Elevated Connection Errors

Incident Report for Help Scout

Postmortem

It's disappointing that we let you down twice in one week, folks. There's no doubt about the fact that we expect to provide you with a much more reliable experience than we have recently. Here's a brief overview of what happened and what we'll do about it moving forward.

Overview

At about 7:20am EST this morning, a high volume of database connections caused the web app to be unavailable, meaning that page loads timed out and/or would not load. This behavior continued for a combined time of roughly 35 minutes up to 1:30pm EST, about 9% of the status window. When it was not down, performance and all in-app functionality was normal for the most part.

In addition, the public help desk API was down for a total of 4 hours and 26 minutes. Most of that downtime was a proactive measure by the Ops team to take the API offline in an attempt to narrow down the problem.

Lastly, this incident was unrelated to the one experienced earlier this week. In both cases, no data was lost, only temporarily delayed for a few minutes at various times during the status window.

What happened?

Today's incident was very challenging to track down because it caused a chain reaction of services to fail and for the web app to be unresponsive at times.

The root of the problem ended up being related to our messaging queues. A very large number of events were in our queues, related to search indexing that was happening behind-the-scenes. This indexing was kicked off in preparation for some future search infrastructure upgrades.

While the message queues never failed, the volume of events caused the initial problem, which set in motion a chain reaction that ended with the database getting a surge of connections.

To resolve the problem, we cleared out the queue in question and stopped all indexing activity. This action did not and will not impact any customer accounts.

What we're doing about it

We added several things to our wish list as a result of today's incident each with varying degrees of priority. Of course any work that would prevent this sort of thing or better report the nature of the issue in the future will be top priority. The range of improvements includes changes to caching, rate limiting responses, message queues and interaction with third party services.

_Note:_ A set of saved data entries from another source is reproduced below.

Lemma line_breaks_heading (data : GenerateTimetableOutput) :
  single_line_names data -> line_breaks (heading data) = 4%nat.
Proof.
  intros (Hdays & _ & _). unfold heading, join.
  rewrite !line_breaks_app.
  rewrite (line_breaks_concat 0), (line_breaks_concat 0).
  - reflexivity.
  - intros x Hx. apply in_map_iff in Hx. destruct Hx as [day [<- _]]. reflexivity.
  - intros x Hx. apply in_map_iff in Hx. destruct Hx as [day [<- Hday]].
    change space with [32%N]. rewrite line_breaks_padEnd by discriminate.
    now apply Hdays.
Qed.

Lemma line_breaks_schedule_lines (data : GenerateTimetableOutput) :
  single_line_names data ->
  line_breaks (concat (schedule_lines data)) = length (periods data).
Proof.
  intros Hnames. rewrite (line_breaks_concat 1).
  - unfold schedule_lines. rewrite length_mapi. lia.
  - intros x Hx. apply in_mapi in Hx. destruct Hx as (period & i & Hperiod & ->).
    rewrite !line_breaks_app. change space with [32%N].
    rewrite line_breaks_padEnd by discriminate.
    destruct Hnames as (Hd & Hp & Hc). rewrite (Hp period Hperiod).
    rewrite (line_breaks_concat 0); [reflexivity|].
    intros y Hy. apply in_mapi in Hy. destruct Hy as (day & d & _ & ->).
    change space with [32%N]. rewrite line_breaks_padEnd by discriminate.
    apply line_breaks_or_Free. repeat split; assumption.
Qed.

(** C9: the text export is the three heading lines followed by one line per
    entry of [periods], in order; the line of a period is its label, then
    exactly [days.length] cells, then a line break; and the cell of a
    schedule entry that is [null], [undefined] or the empty string reads
    ["Free"] (padded to the cell width). When no name or entry contains a
    line break itself, the text has exactly [4 + periods.length] line
    breaks. *)
Theorem convertToPlainText_layout (data : GenerateTimetableOutput) :
  convertToPlainText data = heading data ++ concat (schedule_lines data)
  /\ length (schedule_lines data) = length (periods data)
  /\ (forall i period,
        nth_error (periods data) i = Some period ->
        nth_error (schedule_lines data) i
        = Some (padEnd period 15 space ++ concat (cells_of data i) ++ newline))
  /\ (forall i, length (cells_of data i) = length (days data))
  /\ (forall i d,
        (d < length (days data))%nat ->
        is_free (schedule_at data i d) ->
        nth_error (cells_of data i) d = Some (padEnd (lit "Free") 20 space))
  /\ (single_line_names data ->
      line_breaks (convertToPlainText data) = (4 + length (periods data))%nat).
Proof.
  split; [apply convertToPlainText_lines|].
  split; [apply length_mapi|].
  split; [|split; [|split]].
  - intros i period Hi. unfold schedule_lines.
    now rewrite (nth_error_mapi _ _ 0 i period Hi).
  - intros i. apply length_mapi.
  - intros i d Hd Hfree. unfold cells_of.
    destruct (nth_error (days data) d) as [day|] eqn:Hday.
    + rewrite (nth_error_mapi _ _ 0 d day Hday). simpl.
      now rewrite (or_Free_free _ Hfree).
    + apply nth_error_None in Hday. lia.
  - intros Hnames. rewrite convertToPlainText_lines, line_breaks_app.
    now rewrite line_breaks_heading, line_breaks_schedule_lines.
Qed.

Most importantly, we want to apologize for what happened today. It's no way to end the work week. We look forward to doing much better and getting back to a very reliable experience for you and your teammates.

Posted Feb 05, 2016 - 15:12 EST

Resolved

After carefully validating all systems, we believe this to be resolved. All Ops team members will continue monitoring everything for the next several hours, but we have fingers crossed that we're in the clear. A postmortem will be coming within 24 hours or so.

Posted Feb 05, 2016 - 14:10 EST

Update

It's possible that we've identified the root cause of the problems today. Help Scout systems are looking much better now and we're bringing the public help desk API back online now.

Posted Feb 05, 2016 - 13:56 EST

Update

Our Ops team is hard at work getting the web app and public help desk API back to 100%, but we don't have any major updates at the moment. We'll continue doing everything we can.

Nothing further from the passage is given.